De fait, en droit, qui est le point de ralliement historique nécessaire pour comprendre ce débat, les critères ne seront pas les mêmes et la définition du signe religieux varie selon qu’il s’agit de privilégier l’expression de la liberté religieuse, ou bien de garantir la neutralité de l’espace public – sur d’autres critères, donc, que ceux objectifs des signes sur les bâtiments publics et ceux portés par des agents publics. La question du port du foulard islamique, et les nombreuses polémiques qu’elle a entraînées, s’est cristallisée par l’introduction de cette variable interprétative.

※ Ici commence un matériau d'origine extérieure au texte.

Lemma summary_pos_blk X :
  head w - 192 < X ≤ head w →
  summary_pos w (wnd_pos (u64 X)) = head w / 64 - X / 64 ∧ 0 ≤ head w / 64 - X / 64 < 4.
Proof using Hwf.
  intros HX. unfold summary_pos. rewrite wnd_pos_mod, u64_mod_256, head_word_blk.
  wconst. split; [|zify_div; lia]. mlia.
Qed.

(** The block of a marked number inside the window is marked in the summary. *)
Lemma summary_of_ubit X :
  head w - 192 < X ≤ head w → ubit w X = true →
  Z.testbit (summary w) (head w / 64 - X / 64) = true.
Proof using Hwf.
  intros HX Hb. destruct (summary_pos_blk X HX) as [_ ?].
  apply summary_blk; [lia|]. split; [lia|].
  replace (head w / 64 - (head w / 64 - X / 64)) with (X / 64) by lia.
  rewrite ubit_split in Hb. by apply bit_nonzero in Hb.
Qed.

Lemma set_nonempty_summary : wnd_set w ≠ ∅ → summary w ≠ 0.
Proof using Hwf.
  intros [s Hs]%set_choose_L. apply elem_of_wnd_set in Hs as (X & HX & -> & Hb).
  eapply bit_nonzero, summary_of_ubit; done.
Qed.

Lemma wnd_empty_spec : wnd_empty w = true ↔ wnd_set w = ∅.
Proof using Hwf.
  unfold wnd_empty. rewrite Z.eqb_eq, (wf_count w Hwf).
  split; intros H.
  - apply leibniz_equiv, size_empty_iff. lia.
  - by rewrite H, size_empty.
Qed.

(** ** Searches *)

(** Marks at or before [X] in its own block are the low bits of the word. *)
Lemma before_word X i :
  0 ≤ i < 64 →
  Z.testbit (shl64 (blk w (X / 64)) (64 - 1 - X mod 64)) i =
  (bool_decide (63 - i ≤ X mod 64) && ubit w (X - (63 - i))).
Proof using Hwf.
  intros Hi. rewrite testbit_shl64 by lia. rewrite bool_decide_eq_true_2 by lia. simpl.
  case_bool_decide.
  - rewrite ubit_split. replace ((X - (63 - i)) / 64) with (X / 64) by (zify_div; lia).
    simpl. f_equal. zify_div; lia.
  - apply Z.testbit_neg_r. lia.
Qed.

Lemma after_word X i :
  0 ≤ i →
  Z.testbit (Z.shiftr (blk w (X / 64)) (X mod 64)) i =
  (bool_decide (i + X mod 64 < 64) && ubit w (X + i)).
Proof using Hwf.
  intros Hi. rewrite Z.shiftr_spec by lia. case_bool_decide.
  - rewrite ubit_split. replace ((X + i) / 64) with (X / 64) by (zify_div; lia).
    simpl. f_equal. zify_div; lia.
  - apply (testbit_high _ 64); [apply blk_range|lia].
Qed.

Lemma ubit_block_nonzero X : ubit w X = true → blk w (X / 64) ≠ 0.
Proof using Type. rewrite ubit_split. apply bit_nonzero. Qed.

(** The word the code looks at first, when it has no mark on the right side. *)
Lemma before_word_zero X :
  shl64 (blk w (X / 64)) (64 - 1 - X mod 64) = 0 →
  ∀ Y, Y ≤ X → Y / 64 = X / 64 → ubit w Y = false.
Proof using Hwf.
  intros E Y HY HB. replace Y with (X - (63 - (63 - (X - Y)))) by lia.
  pose proof (before_word X (63 - (X - Y))) as Hb.
  rewrite E, Z.bits_0, bool_decide_eq_true_2 in Hb by (zify_div; lia).
  symmetry. apply Hb. zify_div; lia.
Qed.

Lemma after_word_zero X :
  Z.shiftr (blk w (X / 64)) (X mod 64) = 0 →
  ∀ Y, X ≤ Y → Y / 64 = X / 64 → ubit w Y = false.
Proof using Hwf.
  intros E Y HY HB. replace Y with (X + (Y - X)) by lia.
  pose proof (after_word X (Y - X)) as Hb.
  rewrite E, Z.bits_0, bool_decide_eq_true_2 in Hb by (zify_div; lia).
  symmetry. apply Hb. lia.
Qed.

(** ... and when it has one: the closest mark is in that word. *)
Lemma before_word_hit X :
  head w - 192 < X ≤ head w →
  shl64 (blk w (X / 64)) (64 - 1 - X mod 64) ≠ 0 →
  ∃ k, __fls (shl64 (blk w (X / 64)) (64 - 1 - X mod 64)) = Some k ∧ 0 ≤ k < 64 ∧
    head w - 192 < X - (63 - k) ∧ ubit w (X - (63 - k)) = true ∧
    ∀ Y, X - (63 - k) < Y ≤ X → ubit w Y = false.
Proof using Hwf.
  intros HX E. destruct (fls_spec _ 64 (shl64_range _ _) E) as (k & Hf & Hk & Hkb & Hkh).
  exists k. rewrite before_word in Hkb by lia.
  apply andb_true_iff in Hkb as [Hko%bool_decide_eq_true Hkb].
  pose proof (ubit_inside _ Hkb). split_and!; [done|lia|lia|zify_div; lia|done|].
  intros Y HY. specialize (Hkh (63 - (X - Y))).
  rewrite before_word, bool_decide_eq_true_2 in Hkh by lia. simpl in Hkh.
  replace Y with (X - (63 - (63 - (X - Y)))) by lia. apply Hkh. lia.
Qed.

Lemma after_word_hit X :
  head w - 192 < X ≤ head w →
  Z.shiftr (blk w (X / 64)) (X mod 64) ≠ 0 →
  let k := __ffs (Z.shiftr (blk w (X / 64)) (X mod 64)) in
  0 ≤ k < 64 ∧ X + k ≤ head w ∧ ubit w (X + k) = true ∧
  ∀ Y, X ≤ Y < X + k → ubit w Y = false.
Proof using Hwf.
  intros HX E k. assert (0 ≤ X mod 64 < 64) by (zify_div; lia).
  assert (0 ≤ Z.shiftr (blk w (X / 64)) (X mod 64) < 2 ^ 64) as Hr.
  { apply shiftr_range; [apply blk_range|lia]. }
  destruct (ffs_spec _ 64 Hr E) as (Hk & Hkb & Hkl). fold k in Hk, Hkb, Hkl.
  rewrite after_word in Hkb by lia.
  apply andb_true_iff in Hkb as [Hko%bool_decide_eq_true Hkb].
  pose proof (ubit_inside _ Hkb). split_and!; [lia|lia|zify_div; lia|done|].
  intros Y HY. specialize (Hkl (Y - X)).
  rewrite after_word, bool_decide_eq_true_2 in Hkl by lia. simpl in Hkl.
  replace Y with (X + (Y - X)) by lia. apply Hkl. lia.
Qed.

(** The summary shifted so that only older (newer) blocks remain. *)
Lemma before_summary X i :
  head w - 192 < X ≤ head w → 0 ≤ i →
  Z.testbit (Z.land (Z.shiftr (summary w) (head w / 64 - X / 64)) (not64 1)) i = true ↔
  1 ≤ i ∧ head w / 64 - X / 64 + i < 4 ∧ blk w (X / 64 - i) ≠ 0.
Proof using Hwf.
  intros HX Hi. destruct (summary_pos_blk X HX) as [_ Hk].
  rewrite Z.land_spec, andb_true_iff, Z.shiftr_spec, summary_blk by lia.
  replace (head w / 64 - (i + (head w / 64 - X / 64))) with (X / 64 - i) by lia.
  destruct (decide (i < 64)); [|split; intros; lia].
  rewrite testbit_not64, negb_true_iff by lia. change 1 with (2 ^ 0) at 1.
  rewrite testbit_pow2, bool_decide_eq_false by lia.
  split; intros; destruct_and!; split_and!; lia || done.
Qed.

Lemma after_summary X i :
  head w - 192 < X ≤ head w → 0 ≤ i →
  Z.testbit (Z.land (shl64 (summary w) (64 - 1 - (head w / 64 - X / 64))) (2 ^ 63 - 1)) i = true ↔
  i < 63 ∧ 63 - i ≤ head w / 64 - X / 64 ∧ blk w (X / 64 + (63 - i)) ≠ 0.
Proof using Hwf.
  intros HX Hi. destruct (summary_pos_blk X HX) as [_ Hk].
  change (2 ^ 63 - 1) with (Z.ones 63).
  rewrite Z.land_spec, andb_true_iff, testbit_shl64, andb_true_iff, bool_decide_eq_true by lia.
  destruct (decide (i < 63)); [|rewrite Z.ones_spec_high by lia; naive_solver lia].
  rewrite Z.ones_spec_low by lia.
  destruct (decide (63 - i ≤ head w / 64 - X / 64)).
  - rewrite summary_blk by lia.
    replace (head w / 64 - (i - (64 - 1 - (head w / 64 - X / 64)))) with (X / 64 + (63 - i)) by lia.
    split; intros; destruct_and!; split_and!; lia || done.
  - rewrite Z.testbit_neg_r by lia. split; intros; destruct_and!; lia || done.
Qed.

(** [wnd_at_or_before] inside the window, in unwrapped coordinates. *)
Lemma at_or_before_unwrapped X :
  head w - 192 < X ≤ head w →
  ∃ r, wnd_at_or_before (C:=C) (u64 X) w = Some (r, w, []) ∧
    (r = -1 ∧ (∀ Y, head w - 192 < Y ≤ X → ubit w Y = false) ∨
     0 ≤ r ∧ head w - 192 < X - r ∧ ubit w (X - r) = true ∧
     ∀ Y, X - r < Y ≤ X → ubit w Y = false).
Proof using Hwf.
  intros HX. pose proof (wf_head w Hwf) as Hh.
  unfold wnd_at_or_before. munfold.
  rewrite (proj2 (time_after64_false _ _)) by mlia.
  rewrite (proj2 (time_before_eq64_false _ _)) by (wconst; mlia).
  destruct (summary_pos_blk X HX) as [-> Hk].
  rewrite wnd_pos_mod, u64_mod_256. wconst.
  replace (X mod 256 mod 64) with (X mod 64) by (zify_div; lia).
  replace (X mod 256 / 64) with (X / 64 mod 4) by (zify_div; lia).
  fold (blk w (X / 64)).
  destruct (Z.eqb_spec (shl64 (blk w (X / 64)) (64 - 1 - X mod 64)) 0) as [E1|E1]; simpl.
  2:{ destruct (before_word_hit X HX E1) as (k & -> & Hk0 & Hin & Hb & Hno).
      exists (63 - k). split; [repeat f_equal; mlia|]. right. split_and!; done || lia. }
  pose proof (before_word_zero X E1) as Hsame.
  set (t2 := Z.land _ _). pose proof (before_summary X) as Ht2b. fold t2 in Ht2b.
  assert (Hold : ∀ Y, head w - 192 < Y ≤ X → ubit w Y = true →
            1 ≤ X / 64 - Y / 64 ∧ Z.testbit t2 (X / 64 - Y / 64) = true).
  { intros Y HY Hb. assert (Y / 64 ≠ X / 64).
    { intros HB. rewrite Hsame in Hb by (done || lia). done. }
    split; [zify_div; lia|]. apply Ht2b; [done|zify_div; lia|].
    split_and!; [zify_div; lia|zify_div; lia|].
    replace (X / 64 - (X / 64 - Y / 64)) with (Y / 64) by lia. by apply ubit_block_nonzero. }
  assert (0 ≤ t2 < 2 ^ 64) as Ht2.
  { apply land_range; [apply shiftr_range; [apply (wf_summary_range w Hwf)|lia]|done|lia]. }
  destruct (Z.eqb_spec t2 0) as [E2|E2]; simpl.
  - exists (-1). split; [done|]. left. split; [done|]. intros Y HY.
    apply not_true_is_false. intros Hb. destruct (Hold Y HY Hb) as [_ Ht].
    by rewrite E2, Z.bits_0 in Ht.
  - destruct (ffs_spec t2 64 Ht2 E2) as (Hi & Hib & Hil). set (i := __ffs t2) in *.
    apply Ht2b in Hib as (Hi1 & Hi4 & Hne); [|done|lia].
    replace (u32 (X / 64 mod 4 - i) mod 4) with ((X / 64 - i) mod 4) by mlia.
    fold (blk w (X / 64 - i)).
    destruct (fls_spec _ 64 (blk_range (X / 64 - i)) Hne) as (f & -> & Hf & Hfb & Hfh).
    rewrite <- ubit_blk in Hfb by lia.
    exists (64 * i + X mod 64 - f). split; [repeat f_equal; mlia|]. right.
    replace (X - (64 * i + X mod 64 - f)) with (64 * (X / 64 - i) + f) by (zify_div; lia).
    pose proof (ubit_inside _ Hfb). split_and!; [zify_div; lia|zify_div; lia|done|].
    intros Y HY. apply not_true_is_false. intros Hb.
    destruct (Hold Y ltac:(zify_div; lia) Hb) as [HY1 Ht].
    destruct (decide (Y / 64 = X / 64 - i)) as [HB|HB].
    + rewrite ubit_split, HB, Hfh in Hb; [done|]. zify_div; lia.
    + rewrite Hil in Ht; [done|]. zify_div; lia.
Qed.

Les faits aux origines de la polémique
La définition de ce qu’on appelait des « signes religieux » demeura limpide pendant la plus grande partie du XXe siècle en France. Les controverses sur le sens social et discursif de l’expression « signe religieux », décliné en « signe discret » versus « signe ostentatoire » (qui renvoient à la problématisation privé/public explicitée ci-dessus) ont commencé à prendre forme concrètement à partir de la fin des années 1980 avec le port du foulard islamique à l’école par plusieurs jeunes femmes. Or, depuis les années 1980, et selon diverses analyses, ces faits sont précisément à mettre en lien « une réislamisation de l’Islam » évoquée notamment par le sociologue Mohammed Cherkaoui (2018). Par cette expression est décrite l’idée qu’une partie des musulmans, à travers le monde, et donc une partie de l’islam, est devenue plus fondamentaliste et donc aussi plus politique en se réappropriant de manière identitaire la religion. C’est dans ce contexte que se sont d’abord développés des faits divers ayant pour cadre le collège ou le lycée, où des jeunes filles ont commencé à porter le voile : « Dans un contexte qui a changé, il est donc devenu indispensable de clarifier, par la loi, un régime juridique qui ne permet plus de faire face aux revendications identitaires qui se multiplient dans les établissements scolaires » (Rapport sur le projet de loi relatif à l’application du principe de laïcité dans les écoles, collèges et lycées publics, 2004). En parallèle à une pratique modérée plus traditionnelle de l’islam, ce phénomène politique et idéologique dit de « réislamisation » porté par certains groupes comme Daesh ou l’autodésigné État islamique, pose néanmoins certaines questions inédites sur le territoire français. Par des faits qui sont nouveaux il réinterpelle régulièrement le législateur sur la notion de privé et de public et de signe religieux.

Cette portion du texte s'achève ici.